Publicação: “Público” Data: 10 de Julho de 2016 Campeonato Nacional 2016 Taça de Portugal 2016 Provas
|
CAMPEONATO
NACIONAL E TAÇA DE PORTUGAL 2016 PROVA Nº 6 (PARTE II) AS ASAS DA VÉNUS DE MILO Autor: Búfalos
Associados Pelas seis e meia
da tarde, o 112 recebeu de um tal Raul Beleza um pedido de socorro para a
moradia de D. Lina de Freitas, onde ela fora encontrada sem vida ao fundo das
escadas do interior de sua casa. Deixara na queda vestígios de sangue nos
degraus e nas paredes, provenientes sobretudo de uma grande ferida visível na
nuca. A entrada na casa
fazia-se directamente para uma grande sala que, por
uma escada de tiro de 15 degraus, comunicava com o andar de cima onde se
situava o escritório. Não havia qualquer telefone fixo e D. Lina não usava
telemóvel. A casa era isolada, rodeada por um pequeno jardim e situada num
pequeno beco mal iluminado, sem saída e terminando num alto muro.

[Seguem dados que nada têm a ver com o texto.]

Definition rename_columns : M unit :=
  letM self := get_self in
  letM cs := match columns_to_rename self with
       | (k, v) :: _ => ret (k, v)
       | [] => raise (IndexError "list index out of range")
       end in
  let column1 := cs.1 in
  let column2 := cs.2 in
  letM _ := log (LogInfo InstanceLogger ("Swapped columns: " +:+ column1 +:+ " with " +:+ column2)) in
  letM t := self_df (Attribute "columns") in
  match temp_name_loop (S (length (columns t))) (columns t) "__temp_name_for_swap__" with
  | None => λ s, (Diverge, s)
  | Some temp_name =>
      letM t := self_df (Attribute "rename") in
      letM _ := set_df (rename (<[column2 := column1]> {[column1 := temp_name]}) t) in
      letM t := self_df (Attribute "rename") in
      set_df (rename {[temp_name := column2]} t)
  end.

(** ** [apply_corrections] *)

(** Python's [abs] on one cell, exact on a Python [int] and on a float: NaN
    stays NaN, text has no absolute value. *)
Definition abs_cell (v : value) : option value :=
  match v with
  | VNull => Some VNull
  | VNum z => Some (VNum (Z.abs z))
  | VFloat z => Some (VFloat (Z.abs z))
  | VStr _ => None
  end.

(** [numpy.abs] on one int64: the absolute value of the least 64-bit integer
    does not fit and wraps around to that integer again. *)
Definition int64_abs (v : value) : value :=
  match v with
  | VNum z => VNum (if decide (z = int64_min) then z else Z.abs z)
  | _ => v
  end.

(** [Series.abs()]: [numpy.abs] on the whole array of an int64 column,
    cell by cell on the others. *)
Definition series_abs (s : Series) : option Series :=
  if is_int64 s then Some (int64_abs <$> s) else mapM abs_cell s.

(** [d.get(key, dflt)] on a dict whose keys are strings. *)
Definition dict_get (d : gmap string string) (key dflt : value) : value :=
  match key with
  | VStr s => match d !! s with Some s' => VStr s' | None => dflt end
  | _ => dflt
  end.

(** [Series.apply(f)] *)
Definition series_apply (f : value → value) (s : Series) : Series := f <$> s.

(** The first statement of [apply_corrections]:
    [self.df[abs_column] = self.df[abs_column].abs()]. *)
Definition correct_sign (abs_column : string) : M unit :=
  letM t := self_df Subscript in
  match getitem abs_column t with
  | [] => raise (KeyError abs_column)
  | sel =>
      match mapM series_abs sel with
      | None => raise (TypeError "bad operand type for abs(): 'str'")
      | Some sel' =>
          letM t' := self_df ItemAssignment in
          set_df (setitem abs_column sel' t')
      end
  end.

(** The second statement:
    [self.df[column_name] = self.df[column_name].apply(lambda crop: self.values_to_rename.get(crop, crop))].
    On a sub-frame (a repeated label) [apply] hands whole columns to the
    lambda, which cannot hash them; a frame without rows is handed back as
    it is. *)
Definition correct_spelling (column_name : string) : M unit :=
  letM self := get_self in
  letM t := self_df Subscript in
  match getitem column_name t with
  | [] => raise (KeyError column_name)
  | [s] =>
      let s' := series_apply (λ crop, dict_get (values_to_rename self) crop crop) s in
      letM t' := self_df ItemAssignment in
      set_df (setitem column_name [s'] t')
  | sel =>
      if decide (index t = 0%nat) then
        letM t' := self_df ItemAssignment in
        set_df (setitem column_name sel t')
      else raise (TypeError "unhashable type: 'Series'")
  end.

(** [apply_corrections(self, column_name='Crop_type', abs_column='Elevation')];
    an argument the caller leaves out is [None] here and takes its default. *)
Definition apply_corrections (column_name abs_column : option string) : M unit :=
  let column_name := default "Crop_type" column_name in
  let abs_column := default "Elevation" abs_column in
  letM _ := correct_sign abs_column in
  correct_spelling column_name.

(** ** [DataFrame.merge(right, on=..., how="left")] *)

(** The merge compares the keys of two columns of one dtype as they are.
    When one key column is int64 and the other float64, it first converts
    both to their common dtype, float64. *)
Definition float_keys (lk rk : Series) : bool :=
  (is_int64 lk && is_float64 rk) || (is_float64 lk && is_int64 rk).

(** A key as the merge compares it: an int64 converted when [as_float] is
    set; in an object column an [int] and a float of the same value are the
    same key. *)
Definition key_norm (as_float : bool) (k : value) : value :=
  match k with
  | VNum z => VNum (if as_float then to_float64 z else z)
  | VFloat z => VNum z
  | _ => k
  end.

(** The positions of [k] in a key column. *)
Definition positions (as_float : bool) (k : value) (s : Series) : list nat :=
  (filter (λ p : nat * value, key_norm as_float p.2 = key_norm as_float k)
     (imap pair s)).*1.

(** The result rows the left row [i] with key [k] gives: one per right row
    with an equal key, or a single unmatched one (missing keys match each
    other, as in pandas). *)
Definition row_matches (as_float : bool) (rk : Series) (i : nat) (k : value) :
    list (nat * option nat) :=
  match positions as_float k rk with
  | [] => [(i, None)]
  | js => (λ j, (i, Some j)) <$> js
  end.

(** The left and right row behind every result row; left order is kept. *)
Definition left_join_indexer (as_float : bool) (lk rk : Series) : list (nat * option nat) :=
  mjoin (imap (row_matches as_float rk) lk).

Definition take_left (ix : list (nat * option nat)) (s : Series) : Series :=
  (λ p : nat * option nat, default VNull (s !! p.1)) <$> ix.

(** Some result row has no right row behind it. *)
Definition unmatched (ix : list (nat * option nat)) : bool :=
  existsb (λ p : nat * option nat, bool_decide (p.2 = None)) ix.

(** An int64 cell in a column that has become float64. *)
Definition float_cell (v : value) : value :=
  match v with
  | VNum z => VFloat (to_float64 z)
  | _ => v
  end.

(** A right column in the result.  An unmatched row is filled with NaN, which
    an int64 column cannot hold: such a column becomes float64. *)
Definition take_right (ix : list (nat * option nat)) (s : Series) : Series :=
  (λ p : nat * option nat,
     match p.2 with
     | Some j =>
         let v := default VNull (s !! j) in
         if unmatched ix && is_int64 s then float_cell v else v
     | None => VNull
     end) <$> ix.

(** The columns of the result: the left columns, then the right columns
    without the key; a label both sides carry gets [_x] or [_y]. *)
Definition merge_left_columns (on : string) (ix : list (nat * option nat))
    (left right : DataFrame) : list (string * Series) :=
  (λ c : string * Series,
     (if decide (c.1 ≠ on ∧ c.1 ∈ columns right) then c.1 +:+ "_x" else c.1,
      take_left ix c.2)) <$> data left.

Definition merge_right_columns (on : string) (ix : list (nat * option nat))
    (left right : DataFrame) : list (string * Series) :=
  (λ c : string * Series,
     (if decide (c.1 ∈ columns left) then c.1 +:+ "_y" else c.1,
      take_right ix c.2)) <$> filter (λ c : string * Series, c.1 ≠ on) (data right).

(** pandas refuses some further inputs (key columns of incompatible dtypes,
    suffixed labels that collide); those refusals are not modelled, so the
    model succeeds at least where pandas does. *)
Definition merge_left (left right : DataFrame) (on : string) : exn + DataFrame :=
  match getitem on right, getitem on left with
  | [], _ | _, [] => inl (KeyError on)
  | [rk], [lk] =>
      let ix := left_join_indexer (float_keys lk rk) lk rk in
      inr {| index := length ix;
             data := merge_left_columns on ix left right
                     ++ merge_right_columns on ix left right |}
  | _, _ => inl (ValueError ("The column label '" +:+ on +:+ "' is not unique."))
  end.

(** ** [data_ingestion.py] and the methods that call it *)

Section Pipeline.
Variable w : World.

Definition create_db_engine (db_path : string) : M Engine :=
  try_except
    (letM engine := lift (sqlalchemy_create_engine w db_path) in
     letM _ := match engine_connect w engine with
               | Some e => raise e
               | None => ret tt
               end in
     letM _ := log (LogInfo ModuleLogger "Database engine created successfully.") in
     ret engine)
    (λ e,
       match e with
       | ImportError _ =>
           letM _ := log (LogError ModuleLogger
             "SQLAlchemy is required to use this function. Please install it first." None) in
           raise (UnboundLocalError "e")
       | _ =>
           letM _ := log (LogError ModuleLogger
             "Failed to create database engine. Error: " (Some e)) in
           raise e
       end).

Definition query_data (engine : Engine) (sql_query : string) : M DataFrame :=
  try_except
    (letM _ := match engine_connect w engine with
               | Some e => raise e
               | None => ret tt
               end in
     letM df := lift (pd_read_sql_query w sql_query engine) in
     if empty df then
       let msg := "The query returned an empty DataFrame." in
       letM _ := log (LogError ModuleLogger msg None) in
       raise (ValueError msg)
     else
       letM _ := log (LogInfo ModuleLogger "Query executed successfully.") in
       ret df)
    (λ e,
       match e with
       | ValueError _ =>
           letM _ := log (LogError ModuleLogger "SQL query failed. Error: " (Some e)) in
           raise e
       | _ =>
           letM _ := log (LogError ModuleLogger
             "An error occurred while querying the database. Error: " (Some e)) in
           raise e
       end).

(** [pd.read_csv(URL)]: an empty body has no columns to parse. *)
Definition pd_read_csv (URL : string) : exn + DataFrame :=
  match http_body w URL with
  | inl e => inl e
  | inr body =>
      if decide (body = "") then inl (EmptyDataError "No columns to parse from file")
      else csv_parse w body
  end.

Definition read_from_web_CSV (URL : string) : M DataFrame :=
  try_except
    (letM df := lift (pd_read_csv URL) in
     letM _ := log (LogInfo ModuleLogger "CSV file read successfully from the web.") in
     ret df)
    (λ e,
       match e with
       | EmptyDataError _ =>
           letM _ := log (LogError ModuleLogger
             "The URL does not point to a valid CSV file. Please check the URL and try again."
             None) in
           raise e
       | _ =>
           letM _ := log (LogError ModuleLogger
             "Failed to read CSV from the web. Error: " (Some e)) in
           raise e
       end).

Definition ingest_sql_data : M DataFrame :=
  try_except
    (letM self := get_self in
     letM engine := create_db_engine (db_path self) in
     letM _ := set_engine engine in
     letM self := get_self in
     letM t := query_data engine (sql_query self) in
     letM _ := set_df t in
     letM _ := log (LogInfo InstanceLogger "Successfully loaded data into the DataFrame.") in
     ret t)
    (λ e,
       letM _ := log (LogError InstanceLogger "Failed to ingest SQL data. Error: " (Some e)) in
       raise e).

Definition weather_station_mapping : M unit :=
  try_except
    (letM self := get_self in
     letM weather_mapping_df := read_from_web_CSV (weather_map_data self) in
     letM t := self_df (Attribute "merge") in
     letM merged := lift (merge_left t weather_mapping_df "Field_ID") in
     letM _ := set_df merged in
     log (LogInfo InstanceLogger
       "Successfully merged weather station mapping data into the main DataFrame."))
    (λ e,
       letM _ := log (LogError InstanceLogger
         "Failed to merge weather station mapping data. Error: " (Some e)) in
       raise e).

Definition process : M unit :=
  try_except
    (letM _ := log (LogInfo InstanceLogger "Starting the data processing pipeline.") in
     letM _ := ingest_sql_data in
     letM _ := log (LogInfo InstanceLogger "Renaming columns...") in
     letM _ := rename_columns in
     letM _ := log (LogInfo InstanceLogger "Applying data corrections...") in
     letM _ := apply_corrections None None in
     letM _ := log (LogInfo InstanceLogger "Mapping weather station data...") in
     letM _ := weather_station_mapping in
     log (LogInfo InstanceLogger "Data processing pipeline completed successfully."))
    (λ e,
       letM _ := log (LogError InstanceLogger
         "Error occurred during the data processing pipeline: " (Some e)) in
       raise e).

End Pipeline.

(** ** The shipped configuration ([config_params.py]) and sample data *)

Definition shipped_config : config_params :=
  {| cfg_sql_query := "SELECT * FROM geographic_features LEFT JOIN weather_features USING (Field_ID) LEFT JOIN soil_and_crop_features USING (Field_ID) LEFT JOIN farm_management_features USING (Field_ID)";
     cfg_db_path := "sqlite:///Maji_Ndogo_farm_survey_small.db";
     cfg_columns_to_rename :=
       [("Annual_yield", "Crop_type"); ("Crop_type", "Annual_yield")];
     cfg_values_to_rename :=
       <["cassaval" := "cassava"]> (<["wheatn" := "wheat"]> {["teaa" := "tea"]});
     cfg_weather_mapping_csv :=
       "https://raw.githubusercontent.com/Explore-AI/Public-Data/master/Maji_Ndogo/Weather_data_field_mapping.csv" |}.

(** A three-field survey with the two labels swapped, one misspelt crop, one
    negative and one missing elevation; and a mapping that knows two of the
    three fields. *)
Definition survey : DataFrame :=
  {| index := 3;
     data := [("Field_ID", [VNum 1; VNum 2; VNum 3]);
              ("Elevation", [VNum (-5); VNum 7; VNull]);
              ("Annual_yield", [VStr "cassaval"; VStr "tea"; VStr "wheat"]);
              ("Crop_type", [VNum 10; VNum 20; VNum 30])] |}.
(** * KFSortProgram: the store sorter of [KFsort6.py]

    A shallow embedding of the document-understanding core of
    [src/KFsort6.py] (canonicalisation, header detection, column detection,
    store indexing, item extraction, envelope fit, wobbler-kit grouping and
    the orchestration guard) and of its packaging and rendering steps (the
    header fields and the classification of a store, store numbers,
    special signage, the order of the stores, the blackout of rows and the
    layout of a group of stores), the properties of it that the
    specification states, and further properties that the code has.

    Conventions.
    - A Python [str] is a Rocq [string]; a character is a code point in the
      Latin-1 range U+0000..U+00FF (what [ascii] can hold).  The character
      classes below are Python's ([str.isspace], [str.isdigit], the decimal
      digits of [int()] and of [\d], [str.lower]) restricted to that range.
    - A Python [int] is a [Z] (sizes and indices, which are never negative,
      are [nat]); a Python [float] is a binary64 [float].
    - A [dict] used as a map is a [gmap], a [set] is a [gset], an
      [OrderedDict] whose iteration order matters is an association list.
    - A [try/except] that swallows an exception is modelled by an [option]
      or by a result that carries what had been accumulated. *)

From Stdlib Require Import ZArith Floats Ascii.
From stdpp Require Import gmap strings list sorting pretty.

#[local] Set Warnings "-inexact-float".

Open Scope string_scope.
Open Scope list_scope.
Open Scope nat_scope.

(** ** Characters and strings, as Python sees them *)

Module Py.

Definition code (c : ascii) : N := Ascii.N_of_ascii c.

Definition in_range (lo hi : N) (c : ascii) : bool :=
  ((lo <=? code c) && (code c <=? hi))%N.

(** [str.isspace] on one character, which is also [\s] of [re] on [str]
    patterns and what [str.strip] removes: TAB..CR, FS..US, SPACE, NEL and
    NBSP. *)
Definition is_space (c : ascii) : bool :=
  in_range 9 13 c || in_range 28 32 c || (code c =? 133)%N || (code c =? 160)%N.

(** [\d] of [re] and the digits [int()] accepts: the decimal digits. *)
Definition is_decimal (c : ascii) : bool := in_range 48 57 c.

(** [str.isdigit] on one character: the decimal digits and the
    superscripts U+00B2, U+00B3 and U+00B9. *)
Definition is_digit (c : ascii) : bool :=
  is_decimal c || (code c =? 178)%N || (code c =? 179)%N || (code c =? 185)%N.

(** [[A-Z]] of [re] (no flag). *)
Definition is_upper_AZ (c : ascii) : bool := in_range 65 90 c.

(** [[a-z]] of [re] under [re.I]. *)
Definition is_letter_i (c : ascii) : bool := in_range 65 90 c || in_range 97 122 c.

(** [str.lower] on one character: A..Z, and U+00C0..U+00DE but the
    multiplication sign U+00D7, move 32 up. *)
Definition lower_char (c : ascii) : ascii :=
  if in_range 65 90 c || (in_range 192 222 c && negb (code c =? 215)%N)
  then Ascii.ascii_of_N (code c + 32)
  else c.

Fixpoint lower (s : string) : string :=
  match s with
  | "" => ""
  | String c s' => String (lower_char c) (lower s')
  end.

(** Removal of the longest prefix, and of the longest suffix, of characters
    satisfying [p]. *)
Fixpoint ldrop (p : ascii → bool) (s : string) : string :=
  match s with
  | "" => ""
  | String c s' => if p c then ldrop p s' else s
  end.

Fixpoint rdrop (p : ascii → bool) (s : string) : string :=
  match s with
  | "" => ""
  | String c s' =>
      match rdrop p s' with
      | "" => if p c then "" else String c ""
      | r => String c r
      end
  end.

(** [s.strip()] *)
Definition strip (s : string) : string := rdrop is_space (ldrop is_space s).

(** [re.sub(r'\s+', ' ', s)]: every maximal run of whitespace becomes one
    space.  [in_run] says that the previous character was whitespace. *)
Fixpoint collapse_from (in_run : bool) (s : string) : string :=
  match s with
  | "" => ""
  | String c s' =>
      if is_space c
      then (if in_run then collapse_from true s'
            else String " " (collapse_from true s'))
      else String c (collapse_from false s')
  end.

Definition collapse_ws (s : string) : string := collapse_from false s.

Definition is_star (c : ascii) : bool := (code c =? 42)%N.

(** [re.sub(r'^\*+|\*+$', '', s)] on a string without line breaks: the
    leading run of asterisks and the trailing run of asterisks are
    removed. *)
Definition trim_stars (s : string) : string := rdrop is_star (ldrop is_star s).

(** [needle in s] *)
Fixpoint contains (needle s : string) : bool :=
  String.prefix needle s ||
  match s with
  | "" => false
  | String _ s' => contains needle s'
  end.

(** [s.isdigit()]: non-empty and every character a digit. *)
Fixpoint all_chars (p : ascii → bool) (s : string) : bool :=
  match s with
  | "" => true
  | String c s' => p c && all_chars p s'
  end.

Definition isdigit (s : string) : bool :=
  negb (String.eqb s "") && all_chars is_digit s.

(** [int(s)] for a string that passed [isdigit]: the value of a string of
    decimal digits; a superscript digit raises [ValueError] ([None]). *)
Fixpoint int_from (acc : Z) (s : string) : option Z :=
  match s with
  | "" => Some acc
  | String c s' =>
      if is_decimal c
      then int_from (10 * acc + Z.of_N (code c - 48)) s'
      else None
  end.

Definition int (s : string) : option Z :=
  match s with
  | "" => None
  | _ => int_from 0 s
  end.

(** [' '.join(l)] *)
Fixpoint join_sp (l : list string) : string :=
  match l with
  | [] => ""
  | [s] => s
  | s :: l' => s +:+ " " +:+ join_sp l'
  end.

(** [sorted(l)], and [l.sort(...)]: a stable sort that only asks whether
    one element is strictly below another.  [x] is put after the elements
    strictly below it and before everything else, so that elements none of
    which is below the other keep their order. *)
Section sorted.
Context {A : Type} (lt : A → A → bool).

Fixpoint insert_sorted (x : A) (l : list A) : list A :=
  match l with
  | [] => [x]
  | y :: l' => if lt y x then y :: insert_sorted x l' else x :: l
  end.

Fixpoint sorted (l : list A) : list A :=
  match l with
  | [] => []
  | x :: l' => insert_sorted x (sorted l')
  end.
End sorted.

(** [<] on [str] (code point order) and on tuples [(str, int)]. *)
Definition str_lt (a b : string) : bool := String.ltb a b.

Definition pair_lt (a b : string * Z) : bool :=
  match String.compare a.1 b.1 with
  | Lt => true
  | Eq => (a.2 <? b.2)%Z
  | Gt => false
  end.

End Py.

(** ** Canonicalisation and constants *)

(** [canon], lines 61-66. *)
Definition canon (s : string) : string :=
  if String.eqb s "" then ""
  else Py.lower (Py.trim_stars (Py.collapse_ws (Py.strip s))).

(** [_PREDETERMINED_WOBBLERS_CANON], lines 71-76. *)
Definition _PREDETERMINED_WOBBLERS_CANON : gset string :=
  {[ "shelf wobbler kit; alcohol version";
     "candy; counter kit";
     "shelf wobbler kit; non-alcohol version";
     "candy; shipper kit" ]}.

Definition PROMO_WOBBLER_ALC_CANON : string := canon "Shelf Wobbler Kit; Alcohol Version".
Definition PROMO_WOBBLER_NONALC_CANON : string := canon "Shelf Wobbler Kit; Non-Alcohol Version".
Definition TYPE_SHELF_WOBBLER_CANON : string := canon "Shelf Wobbler".

(** ** Header pages *)

(** [[A-Z]\d{4}] at the head of [s]. *)
Definition store_number_here (s : string) : bool :=
  match s with
  | String c (String d1 (String d2 (String d3 (String d4 _)))) =>
      Py.is_upper_AZ c && Py.is_decimal d1 && Py.is_decimal d2
      && Py.is_decimal d3 && Py.is_decimal d4
  | _ => false
  end.

(** [\s?[A-Z]\d{4}] at the head of [s]: the optional whitespace character is
    tried first, then its absence. *)
Definition after_store_colon (s : string) : bool :=
  match s with
  | String c s' => (Py.is_space c && store_number_here s') || store_number_here s
  | "" => false
  end.

(** [Store:\s?[A-Z]\d{4}] at the head of [s]. *)
Definition header_here (s : string) : bool :=
  match s with
  | String "S" (String "t" (String "o" (String "r" (String "e" (String ":" s'))))) =>
      after_store_colon s'
  | _ => false
  end.

(** [HEADER_STORE_RE.search(text)], line 87: a match at some offset. *)
Fixpoint header_search (text : string) : bool :=
  header_here text ||
  match text with
  | "" => false
  | String _ text' => header_search text'
  end.

(** [is_header_page], lines 393-394. *)
Definition is_header_page (text : string) : bool := header_search text.

(** ** Geometry: column detection *)

(** [fitz.Rect]: four binary64 coordinates. *)
Record Rect := mkRect { x0 : float; y0 : float; x1 : float; y1 : float }.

Das
investigações realizadas o inspector Garrett apurou
os seguintes dados: – D. Lina vivia
sozinha, era viúva de um rico industrial do norte e dedicava-se há alguns
anos a emprestar largas quantias em dinheiro, a troco da entrega de objectos de valor (jóias, obras
de arte, etc.) cobrando elevados juros. Tudo era feito em dinheiro e sem
recibos. Para aquele domingo de Dezembro tinha convocado pelo correio os
quatro maiores devedores com o intuito de lhes fazer um ultimato, pois há
muito já que os prazos tinham expirado e os juros atingiam montantes
importantes. – No escritório,
sobre a secretária, foi encontrado um papel com a ordem das entrevistas: às
15 horas Amílcar Santos, às 16 Raul Beleza, às 17 Luís
Gomes e às 18 Daniel Aldeia. Garrett apurou que os quatro homens não
se conheciam entre si e ao ser-lhes perguntado, em separado, como correra a
conversa, declararam: – Amílcar disse
ter chegado à hora aprazada e que a conversa com D. Lina fora rápida.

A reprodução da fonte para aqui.